[Activity]: Include in the output the line containing "Definition status_of (b" and each subsequent line of the records, through the end, transcribed exactly. Add nothing else.

** Opening Entries provided block **

(** ** The rows of a validated bundle are sound *)
Lemma numbered_sorted {A} (key : A -> Z) i l : numbered key i l -> sortOn Z.compare key l = l.
Proof.
  intros Hn. apply sortOn_fixed; [apply _| |].
  - intros x y [j Hj]%list_elem_of_lookup [k Hk]%list_elem_of_lookup Heq.
    rewrite (numbered_lookup _ _ _ _ _ Hn Hj), (numbered_lookup _ _ _ _ _ Hn Hk) in Heq.
    assert (j = k) as -> by lia. congruence.
  - revert i Hn; induction l as [|x l IH]; intros i; [constructor|]. intros [Hx Hl]. constructor; [by apply (IH (S i))|].
    apply Forall_forall. intros y [k Hk]%list_elem_of_lookup. unfold before.
    rewrite (numbered_lookup _ _ _ _ _ Hl Hk), Hx. apply Z.compare_le_iff. lia.
Qed.
(** The map that the loop over numbered records fills. *)
Definition keyed {A} (key : A -> Z) (val : A -> digest) : gmap Z digest -> list A -> gmap Z digest :=
  foldl (fun m x => <[key x := val x]> m).
Lemma keyed_lookup {A} (key : A -> Z) (val : A -> digest) l : forall i m k, numbered key i l ->
  keyed key val m l !! k
  = match (if (k <? Z.of_nat i)%Z then None else l !! Z.to_nat (k - Z.of_nat i)) with
    | Some x => Some (val x) | None => m !! k end.
Proof.
  induction l as [|x l IH]; intros i m k; cbn [numbered keyed foldl].
  { intros _. by destruct (_ <? _)%Z. }
  intros [Hx Hl]. change (foldl _ ?a l) with (keyed key val a l). rewrite (IH _ _ _ Hl), Hx.
  destruct (decide (k = Z.of_nat i)) as [->|Hne].
  - decide_cmp. rewrite Z.sub_diag. cbn. by rewrite lookup_insert_eq.
  - rewrite lookup_insert_ne by done. destruct (k <? Z.of_nat i)%Z eqn:E; bool_to_prop; decide_cmp; [done|].
    replace (Z.to_nat (k - Z.of_nat i)) with (S (Z.to_nat (k - Z.of_nat (S i)))) by lia. done.
Qed.
Lemma keyed_lookupZ {A} (key : A -> Z) (val : A -> digest) l k : numbered key 0 l ->
  keyed key val ∅ l !! k = val <$> lookupZ l k.
Proof.
  intros Hn. rewrite (keyed_lookup _ _ _ _ _ _ Hn). unfold lookupZ. rewrite Z.sub_0_r, lookup_empty.
  change (Z.of_nat 0) with 0%Z. destruct (k <? 0)%Z; [done|]. by destruct (l !! _).
Qed.

Section rows.
Context (id : digest).
Lemma node_in_fixed n : n_GenerationID n = id -> node_in id n = n.
Proof. destruct n. cbn. by intros ->. Qed.
Lemma edge_in_fixed e : e_GenerationID e = id -> edge_in id e = e.
Proof. destruct e. cbn. by intros ->. Qed.
Lemma evidence_in_fixed v : v_GenerationID v = id -> evidence_in id v = v.
Proof. destruct v. cbn. by intros ->. Qed.
Lemma unresolved_in_fixed u : u_GenerationID u = id -> unresolved_in id u = u.
Proof. destruct u. cbn. by intros ->. Qed.

Lemma stream_nodes ns : forall m h h',
  Forall (fun n => exists k, node_valid id k n) ns -> mfold (fun h n => AddNode n h) h ns = Ok h' ->
  mfold (stream_node id) (m, h) ns = Ok (keyed n_NodeID n_NodeKey m ns, h').
Proof.
  induction ns as [|n ns IH]; intros m h h'; [by intros _ [= <-]|].
  intros [(k & [_ Hg Hv _]) Hall]%Forall_cons Hf. cbn [mfold] in Hf |- *. bind_inv Hf as h1 Hh.
  assert (stream_node id (m, h) n = Ok (<[n_NodeID n := n_NodeKey n]> m, h1)) as ->; [|by apply IH].
  unfold stream_node. rewrite node_in_fixed by done. cbn [snd fst]. by computed.
Qed.
Lemma stream_edges nodes es : forall m h h',
  numbered n_NodeID 0 nodes -> Forall (fun e => exists k, edge_valid id nodes k e) es ->
  mfold (fun h e => AddEdge e h) h es = Ok h' ->
  mfold (stream_edge id (keyed n_NodeID n_NodeKey ∅ nodes)) (m, h) es = Ok (keyed e_EdgeID e_EdgeKey m es, h').
Proof.
  induction es as [|e es IH]; intros m h h' Hn; [by intros _ [= <-]|].
  intros [(k & [_ Hg (from & to & Hf & Ht & Hkey & Hv)]) Hall]%Forall_cons Hfold. cbn [mfold] in Hfold |- *.
  bind_inv Hfold as h1 Hh.
  assert (stream_edge id (keyed n_NodeID n_NodeKey ∅ nodes) (m, h) e = Ok (<[e_EdgeID e := e_EdgeKey e]> m, h1)) as ->;
    [|by apply IH].
  unfold stream_edge. rewrite edge_in_fixed by done. cbv zeta. rewrite !keyed_lookupZ, Hf, Ht by done.
  cbn [fmap option_fmap option_map]. rewrite Hv. cbn [is_ok negb snd fst]. computed. by rewrite <- Hkey.
Qed.
(** The recomputed digest of a validated evidence is the one it carries. *)
Lemma read_evidence_fixed v subject : v_GenerationID v = id -> ValidateGraphEvidence v subject = Ok tt ->
  read_evidence id v = v.
Proof.
  intros Hg Hv. unfold ValidateGraphEvidence in Hv. destruct (_ || _); [done|].
  destruct (negb (is_ok (registered _ _))); [done|]. destruct (negb (is_ok (slashPath _ _))); [done|].
  destruct (positions_ok v) eqn:Hp; [|done]. cbn [negb] in Hv. destruct (negb (streq (v_EvidenceDigest v) _) || _ || _) eqn:Hd; [done|].
  apply orb_false_iff in Hd as [[Hd%negb_false_iff%streq_true _]%orb_false_iff _].
  unfold read_evidence. cbv zeta. destruct v. cbn in *. rewrite Hd, Hg. f_equal. unfold evidence_digest. cbn.
  unfold positions_ok in Hp. cbn in Hp. destruct v_StartLine; [done|].
  destruct v_StartColumn, v_EndLine, v_EndColumn; cbn in Hp; rewrite ?andb_false_r in Hp; done.
Qed.
Lemma stream_evidences nodes edges vs : forall h h',
  numbered n_NodeID 0 nodes -> numbered e_EdgeID 0 edges -> Forall (evidence_valid id nodes edges) vs ->
  mfold (fun h v => AddEvidence v h) h vs = Ok h' ->
  mfold (stream_evidence id (keyed n_NodeID n_NodeKey ∅ nodes) (keyed e_EdgeID e_EdgeKey ∅ edges)) h vs = Ok h'.
Proof.
  induction vs as [|v vs IH]; intros h h' Hn He; [done|].
  intros [[Hg Hv] Hall]%Forall_cons Hfold. cbn [mfold] in Hfold |- *. bind_inv Hfold as h1 Hh.
  assert (stream_evidence id (keyed n_NodeID n_NodeKey ∅ nodes) (keyed e_EdgeID e_EdgeKey ∅ edges) h v = Ok h1) as ->;
    [|by apply IH].
  unfold stream_evidence, evidence_subject.
  destruct Hv as [(i & n & -> & -> & Hl & Hk & Hval)|(i & e & -> & -> & Hl & Hk & Hval)];
    rewrite keyed_lookupZ, Hl by done; cbn [fmap option_fmap option_map]; rewrite Hk, streq_refl;
    cbn [mbind result_bind]; rewrite (read_evidence_fixed v _ Hg Hval); cbv zeta; by computed.
Qed.
Lemma stream_unresolveds us : forall h h',
  Forall (unresolved_valid id) us -> mfold (fun h u => AddUnresolved u h) h us = Ok h' ->
  mfold (stream_unresolved graphContentValidationCurrent id) h us = Ok h'.
Proof.
  induction us as [|u us IH]; intros h h'; [done|].
  intros [(Hg & Hv & Hn) Hall]%Forall_cons Hfold. cbn [mfold] in Hfold |- *. bind_inv Hfold as h1 Hh.
  assert (stream_unresolved graphContentValidationCurrent id h u = Ok h1) as ->; [|by apply IH].
  unfold stream_unresolved. rewrite unresolved_in_fixed by done. by computed.
Qed.
End rows.
(* ===== verification/GraphPublish.v ===== *)
(** Writing generations: the transactions of internal/store/graph.go,
    graph_recovery.go and the graph part of index_publish.go.

    A generation is staged with its rows, activated in place of the one the pointer
    names, retired, rolled back to, cleaned up, or repaired after a crash.  Every
    operation runs in a transaction that no other writer shares ([BEGIN IMMEDIATE]):
    it works on a copy of the data base that replaces it when the transaction commits. *)
From S2P Require Import Prelude GoStrings GoStringFacts GoSort GoNum GoTime Graph GraphStore IndexTables GraphValidate.

Local Open Scope go_scope.

(** * The data base *)
Record GraphMigration := mkMigration {
  m_MigrationID : gostring; m_FromVersion : Z; m_ToVersion : Z; m_Status : gostring;
  m_PreflightDigest : digest; m_BackupDigest : digest; m_PriorActiveGenerationID : option digest;
  m_StartedAt : Z; m_CompletedAt : option Z; m_ErrorCode : option gostring }.
Record database := mkDB { d_tables : tables; d_migrations : list GraphMigration; d_index : index_tables }.
Definition generations (d : database) : list GraphBundle := t_generations (d_tables d).
Definition meta (d : database) : list (gostring * option gostring) := t_meta (d_tables d).
Definition with_generations (gs : list GraphBundle) (d : database) : database :=
  mkDB (mkTables (t_meta (d_tables d)) gs (t_legacy (d_tables d))) (d_migrations d) (d_index d).
Definition with_meta (m : list (gostring * option gostring)) (d : database) : database :=
  mkDB (mkTables m (t_generations (d_tables d)) (t_legacy (d_tables d))) (d_migrations d) (d_index d).
Definition with_migrations (ms : list GraphMigration) (d : database) : database := mkDB (d_tables d) ms (d_index d).
Definition with_index (t : index_tables) (d : database) : database := mkDB (d_tables d) (d_migrations d) t.

Definition id_of (b : GraphBundle) : digest := g_GenerationID (Generation b).
Definition status_of (b : GraphBundle) : gostring := g_Status (Generation b).
Definition has_id (id : digest) (b : GraphBundle) : bool := streq (id_of b) id.
Definition has_status (status : gostring) (b : GraphBundle) : bool := streq (status_of b) status.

** Closing Entries provided block **

[Answer to the problem]:
Definition status_of (b : GraphBundle) : gostring := g_Status (Generation b).
Definition has_id (id : digest) (b : GraphBundle) : bool := streq (id_of b) id.
Definition has_status (status : gostring) (b : GraphBundle) : bool := streq (status_of b) status.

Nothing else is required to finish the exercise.